Exactly the lines from the start of the data below through the line containing "(s : string)." must be returned, and no others.
Provided information: Begin
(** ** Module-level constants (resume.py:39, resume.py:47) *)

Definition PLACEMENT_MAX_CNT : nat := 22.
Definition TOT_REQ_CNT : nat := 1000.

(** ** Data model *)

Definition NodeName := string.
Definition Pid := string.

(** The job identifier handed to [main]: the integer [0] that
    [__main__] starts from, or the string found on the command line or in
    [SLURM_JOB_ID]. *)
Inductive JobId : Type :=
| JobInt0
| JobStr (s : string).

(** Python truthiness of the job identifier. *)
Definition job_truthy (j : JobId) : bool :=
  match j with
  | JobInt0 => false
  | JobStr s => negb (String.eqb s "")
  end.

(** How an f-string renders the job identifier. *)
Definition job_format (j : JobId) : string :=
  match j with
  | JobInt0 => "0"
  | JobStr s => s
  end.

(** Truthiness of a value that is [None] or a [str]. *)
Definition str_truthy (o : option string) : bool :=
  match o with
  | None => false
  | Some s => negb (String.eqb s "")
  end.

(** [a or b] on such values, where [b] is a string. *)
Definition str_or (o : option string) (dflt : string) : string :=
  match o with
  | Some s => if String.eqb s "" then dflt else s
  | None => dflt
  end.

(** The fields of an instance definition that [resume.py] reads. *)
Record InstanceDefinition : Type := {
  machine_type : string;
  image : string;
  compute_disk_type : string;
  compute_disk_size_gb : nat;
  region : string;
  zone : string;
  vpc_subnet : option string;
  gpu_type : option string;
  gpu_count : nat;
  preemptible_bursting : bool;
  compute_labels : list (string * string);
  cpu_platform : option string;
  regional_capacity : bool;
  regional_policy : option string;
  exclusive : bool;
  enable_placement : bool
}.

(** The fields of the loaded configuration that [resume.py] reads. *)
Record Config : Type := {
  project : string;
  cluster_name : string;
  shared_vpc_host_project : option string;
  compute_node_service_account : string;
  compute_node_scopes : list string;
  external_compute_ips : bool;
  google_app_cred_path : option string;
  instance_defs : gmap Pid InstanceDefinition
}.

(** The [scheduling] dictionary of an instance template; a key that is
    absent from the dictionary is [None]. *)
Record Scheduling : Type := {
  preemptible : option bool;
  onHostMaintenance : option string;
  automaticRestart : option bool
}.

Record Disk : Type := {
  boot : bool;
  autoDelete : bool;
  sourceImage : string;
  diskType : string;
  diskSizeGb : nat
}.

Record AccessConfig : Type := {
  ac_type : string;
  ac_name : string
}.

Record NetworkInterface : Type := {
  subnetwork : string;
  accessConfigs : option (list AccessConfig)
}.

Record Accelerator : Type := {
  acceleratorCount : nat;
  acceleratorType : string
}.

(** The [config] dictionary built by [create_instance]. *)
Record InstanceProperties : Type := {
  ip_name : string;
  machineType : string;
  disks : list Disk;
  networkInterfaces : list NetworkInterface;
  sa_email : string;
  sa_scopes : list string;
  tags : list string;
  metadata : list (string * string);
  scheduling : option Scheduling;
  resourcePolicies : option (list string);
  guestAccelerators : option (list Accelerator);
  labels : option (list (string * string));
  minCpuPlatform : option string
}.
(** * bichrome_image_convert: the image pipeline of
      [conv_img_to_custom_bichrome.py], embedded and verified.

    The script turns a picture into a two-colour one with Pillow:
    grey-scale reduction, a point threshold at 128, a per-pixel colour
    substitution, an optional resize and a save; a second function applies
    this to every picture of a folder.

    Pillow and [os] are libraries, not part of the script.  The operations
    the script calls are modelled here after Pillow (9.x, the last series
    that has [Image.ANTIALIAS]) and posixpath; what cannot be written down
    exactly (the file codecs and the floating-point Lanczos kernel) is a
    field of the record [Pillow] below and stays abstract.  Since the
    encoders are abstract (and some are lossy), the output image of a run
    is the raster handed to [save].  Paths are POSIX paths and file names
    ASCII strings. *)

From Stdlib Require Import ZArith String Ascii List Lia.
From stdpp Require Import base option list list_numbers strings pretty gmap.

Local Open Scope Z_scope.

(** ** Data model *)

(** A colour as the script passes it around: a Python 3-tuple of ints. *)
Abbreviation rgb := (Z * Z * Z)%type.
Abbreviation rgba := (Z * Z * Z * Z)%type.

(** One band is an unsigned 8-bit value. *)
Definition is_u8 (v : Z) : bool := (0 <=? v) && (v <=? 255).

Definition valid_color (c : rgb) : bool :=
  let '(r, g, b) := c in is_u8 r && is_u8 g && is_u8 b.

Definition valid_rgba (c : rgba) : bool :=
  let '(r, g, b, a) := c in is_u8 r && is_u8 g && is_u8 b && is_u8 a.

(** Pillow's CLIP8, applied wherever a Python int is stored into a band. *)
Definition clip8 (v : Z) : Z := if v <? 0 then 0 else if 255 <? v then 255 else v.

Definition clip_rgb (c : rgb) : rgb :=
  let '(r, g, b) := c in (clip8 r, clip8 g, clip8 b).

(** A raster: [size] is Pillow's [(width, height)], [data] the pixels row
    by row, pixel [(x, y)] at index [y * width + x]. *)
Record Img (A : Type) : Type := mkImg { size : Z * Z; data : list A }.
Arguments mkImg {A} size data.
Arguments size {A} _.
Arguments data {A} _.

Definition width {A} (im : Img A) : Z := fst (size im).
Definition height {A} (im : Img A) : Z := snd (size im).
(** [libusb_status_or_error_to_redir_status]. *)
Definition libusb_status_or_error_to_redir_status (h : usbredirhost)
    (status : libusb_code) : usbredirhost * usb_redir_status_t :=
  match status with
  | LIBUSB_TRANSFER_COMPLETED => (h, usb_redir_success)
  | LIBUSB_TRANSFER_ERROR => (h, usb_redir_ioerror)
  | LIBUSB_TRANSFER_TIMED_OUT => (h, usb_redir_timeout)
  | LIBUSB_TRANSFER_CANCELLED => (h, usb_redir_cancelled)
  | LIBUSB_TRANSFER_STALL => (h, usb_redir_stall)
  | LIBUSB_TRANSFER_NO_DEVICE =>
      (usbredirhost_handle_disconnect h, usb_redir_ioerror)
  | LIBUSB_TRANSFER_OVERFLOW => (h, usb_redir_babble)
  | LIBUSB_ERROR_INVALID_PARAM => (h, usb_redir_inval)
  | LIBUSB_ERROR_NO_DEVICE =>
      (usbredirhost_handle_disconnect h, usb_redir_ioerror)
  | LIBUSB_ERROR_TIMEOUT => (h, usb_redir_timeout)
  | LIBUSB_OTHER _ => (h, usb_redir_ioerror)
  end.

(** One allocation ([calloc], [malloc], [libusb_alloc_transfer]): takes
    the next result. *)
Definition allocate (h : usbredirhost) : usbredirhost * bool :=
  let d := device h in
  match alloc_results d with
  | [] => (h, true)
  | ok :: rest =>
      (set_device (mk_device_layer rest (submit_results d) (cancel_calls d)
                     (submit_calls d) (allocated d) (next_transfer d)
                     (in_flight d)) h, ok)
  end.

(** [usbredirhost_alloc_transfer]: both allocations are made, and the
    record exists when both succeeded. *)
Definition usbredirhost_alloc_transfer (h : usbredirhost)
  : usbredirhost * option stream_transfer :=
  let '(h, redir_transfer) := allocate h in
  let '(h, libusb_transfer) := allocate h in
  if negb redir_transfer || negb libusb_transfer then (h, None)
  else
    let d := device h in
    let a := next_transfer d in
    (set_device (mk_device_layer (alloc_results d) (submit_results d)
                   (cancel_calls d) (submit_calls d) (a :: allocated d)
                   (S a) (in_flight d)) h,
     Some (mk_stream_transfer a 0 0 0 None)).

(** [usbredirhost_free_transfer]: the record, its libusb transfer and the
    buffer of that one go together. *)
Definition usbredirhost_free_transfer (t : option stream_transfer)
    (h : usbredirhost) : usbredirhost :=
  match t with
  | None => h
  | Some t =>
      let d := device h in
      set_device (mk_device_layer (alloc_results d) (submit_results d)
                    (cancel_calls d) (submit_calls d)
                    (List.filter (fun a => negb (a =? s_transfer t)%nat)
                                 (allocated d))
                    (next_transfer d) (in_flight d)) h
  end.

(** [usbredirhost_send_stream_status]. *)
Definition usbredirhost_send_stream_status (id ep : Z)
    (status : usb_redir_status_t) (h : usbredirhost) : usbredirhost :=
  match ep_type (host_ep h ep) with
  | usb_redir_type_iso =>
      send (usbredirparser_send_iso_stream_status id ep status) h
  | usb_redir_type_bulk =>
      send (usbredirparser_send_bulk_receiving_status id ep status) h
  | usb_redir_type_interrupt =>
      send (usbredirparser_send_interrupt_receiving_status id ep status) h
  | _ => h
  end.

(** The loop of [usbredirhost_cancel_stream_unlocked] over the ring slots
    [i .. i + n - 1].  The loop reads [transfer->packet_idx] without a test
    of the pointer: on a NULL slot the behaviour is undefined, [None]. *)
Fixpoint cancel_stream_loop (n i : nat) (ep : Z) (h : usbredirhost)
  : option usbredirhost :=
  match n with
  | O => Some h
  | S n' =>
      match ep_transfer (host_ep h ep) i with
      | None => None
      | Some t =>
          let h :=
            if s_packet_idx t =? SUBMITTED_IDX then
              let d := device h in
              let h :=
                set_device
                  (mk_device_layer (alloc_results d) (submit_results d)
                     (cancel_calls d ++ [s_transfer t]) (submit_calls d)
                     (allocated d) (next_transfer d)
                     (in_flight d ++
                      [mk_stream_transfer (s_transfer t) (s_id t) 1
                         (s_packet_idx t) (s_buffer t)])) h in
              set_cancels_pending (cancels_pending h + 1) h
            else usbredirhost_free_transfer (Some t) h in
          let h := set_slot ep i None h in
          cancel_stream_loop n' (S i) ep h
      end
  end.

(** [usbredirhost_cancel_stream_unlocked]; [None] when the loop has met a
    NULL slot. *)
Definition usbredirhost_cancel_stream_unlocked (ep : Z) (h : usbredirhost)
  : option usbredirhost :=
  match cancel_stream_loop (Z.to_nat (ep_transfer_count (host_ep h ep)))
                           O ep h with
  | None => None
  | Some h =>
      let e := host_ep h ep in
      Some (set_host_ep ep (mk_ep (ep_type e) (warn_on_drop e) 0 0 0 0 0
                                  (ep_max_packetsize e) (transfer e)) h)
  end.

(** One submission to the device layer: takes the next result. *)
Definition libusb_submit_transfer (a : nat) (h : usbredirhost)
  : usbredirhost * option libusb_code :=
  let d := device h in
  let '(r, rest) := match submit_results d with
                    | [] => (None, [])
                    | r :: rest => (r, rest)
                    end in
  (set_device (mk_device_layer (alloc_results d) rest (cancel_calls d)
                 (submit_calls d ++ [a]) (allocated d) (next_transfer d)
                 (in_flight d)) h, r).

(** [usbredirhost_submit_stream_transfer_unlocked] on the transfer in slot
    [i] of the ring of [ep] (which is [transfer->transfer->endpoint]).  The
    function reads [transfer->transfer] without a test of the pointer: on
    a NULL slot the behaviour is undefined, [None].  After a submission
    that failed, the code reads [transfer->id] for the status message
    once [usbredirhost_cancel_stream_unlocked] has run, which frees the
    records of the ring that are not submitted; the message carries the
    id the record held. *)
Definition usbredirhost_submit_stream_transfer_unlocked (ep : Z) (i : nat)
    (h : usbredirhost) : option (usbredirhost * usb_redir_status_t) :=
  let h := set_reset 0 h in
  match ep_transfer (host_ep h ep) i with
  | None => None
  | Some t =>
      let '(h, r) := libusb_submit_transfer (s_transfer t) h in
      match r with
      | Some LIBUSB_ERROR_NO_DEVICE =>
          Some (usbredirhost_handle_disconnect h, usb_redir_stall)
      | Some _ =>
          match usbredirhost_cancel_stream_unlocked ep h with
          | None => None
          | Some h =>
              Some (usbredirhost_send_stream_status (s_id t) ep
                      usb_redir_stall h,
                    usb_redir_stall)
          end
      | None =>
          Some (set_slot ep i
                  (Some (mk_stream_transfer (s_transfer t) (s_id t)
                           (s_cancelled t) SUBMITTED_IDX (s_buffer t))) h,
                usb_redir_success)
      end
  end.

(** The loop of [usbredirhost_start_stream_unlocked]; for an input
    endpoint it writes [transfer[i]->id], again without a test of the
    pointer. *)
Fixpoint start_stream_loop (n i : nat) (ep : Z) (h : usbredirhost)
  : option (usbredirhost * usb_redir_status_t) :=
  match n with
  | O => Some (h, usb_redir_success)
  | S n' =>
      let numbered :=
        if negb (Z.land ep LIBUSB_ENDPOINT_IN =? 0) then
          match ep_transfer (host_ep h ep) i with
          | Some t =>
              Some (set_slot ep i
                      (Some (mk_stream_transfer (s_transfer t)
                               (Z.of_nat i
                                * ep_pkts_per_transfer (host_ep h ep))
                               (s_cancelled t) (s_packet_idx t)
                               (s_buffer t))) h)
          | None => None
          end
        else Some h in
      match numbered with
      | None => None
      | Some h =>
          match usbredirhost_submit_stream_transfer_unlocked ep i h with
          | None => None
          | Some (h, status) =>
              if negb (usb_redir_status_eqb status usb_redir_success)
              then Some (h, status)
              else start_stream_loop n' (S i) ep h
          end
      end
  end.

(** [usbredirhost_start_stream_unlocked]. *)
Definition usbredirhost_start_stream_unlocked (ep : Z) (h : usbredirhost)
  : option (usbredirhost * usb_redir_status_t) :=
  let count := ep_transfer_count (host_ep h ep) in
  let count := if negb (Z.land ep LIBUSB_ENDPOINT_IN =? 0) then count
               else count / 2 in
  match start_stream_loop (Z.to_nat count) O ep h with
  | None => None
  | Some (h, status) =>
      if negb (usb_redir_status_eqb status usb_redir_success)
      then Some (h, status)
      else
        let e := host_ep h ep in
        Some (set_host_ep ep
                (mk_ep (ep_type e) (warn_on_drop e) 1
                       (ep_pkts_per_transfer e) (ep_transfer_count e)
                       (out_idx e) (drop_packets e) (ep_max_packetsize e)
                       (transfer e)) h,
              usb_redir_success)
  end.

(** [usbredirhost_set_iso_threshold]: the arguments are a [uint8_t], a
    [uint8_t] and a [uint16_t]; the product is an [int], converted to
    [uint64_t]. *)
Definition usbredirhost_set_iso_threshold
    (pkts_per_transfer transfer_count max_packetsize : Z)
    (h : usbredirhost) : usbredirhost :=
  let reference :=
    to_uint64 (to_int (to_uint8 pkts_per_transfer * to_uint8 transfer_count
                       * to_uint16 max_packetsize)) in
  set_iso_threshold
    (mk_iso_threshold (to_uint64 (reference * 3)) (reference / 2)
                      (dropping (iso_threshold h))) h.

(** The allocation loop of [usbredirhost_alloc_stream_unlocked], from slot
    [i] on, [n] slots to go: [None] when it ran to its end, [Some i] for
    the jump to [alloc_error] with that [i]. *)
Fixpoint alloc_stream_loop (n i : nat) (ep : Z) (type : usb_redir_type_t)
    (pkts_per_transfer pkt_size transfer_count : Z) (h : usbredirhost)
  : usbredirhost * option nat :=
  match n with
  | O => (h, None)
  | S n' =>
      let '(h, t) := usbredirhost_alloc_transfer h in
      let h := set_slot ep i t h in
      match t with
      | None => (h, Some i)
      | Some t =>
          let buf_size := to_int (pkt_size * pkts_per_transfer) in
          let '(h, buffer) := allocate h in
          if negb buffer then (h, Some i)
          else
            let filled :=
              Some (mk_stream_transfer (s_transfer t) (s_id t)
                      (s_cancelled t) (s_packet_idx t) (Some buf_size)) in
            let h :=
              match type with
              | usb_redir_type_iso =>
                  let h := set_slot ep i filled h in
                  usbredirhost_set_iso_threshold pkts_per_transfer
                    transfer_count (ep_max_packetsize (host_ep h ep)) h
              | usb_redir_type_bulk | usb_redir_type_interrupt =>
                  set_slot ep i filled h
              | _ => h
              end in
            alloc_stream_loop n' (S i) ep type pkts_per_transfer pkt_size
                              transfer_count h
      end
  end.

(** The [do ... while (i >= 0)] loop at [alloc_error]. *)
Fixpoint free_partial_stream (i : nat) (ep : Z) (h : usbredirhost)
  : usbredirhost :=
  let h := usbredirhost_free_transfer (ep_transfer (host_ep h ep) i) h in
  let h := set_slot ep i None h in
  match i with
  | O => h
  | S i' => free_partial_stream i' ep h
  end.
Provided information: End
▸ **Exercise result**
(** ** Module-level constants (resume.py:39, resume.py:47) *)

Definition PLACEMENT_MAX_CNT : nat := 22.
Definition TOT_REQ_CNT : nat := 1000.

(** ** Data model *)

Definition NodeName := string.
Definition Pid := string.

(** The job identifier handed to [main]: the integer [0] that
    [__main__] starts from, or the string found on the command line or in
    [SLURM_JOB_ID]. *)
Inductive JobId : Type :=
| JobInt0
| JobStr (s : string).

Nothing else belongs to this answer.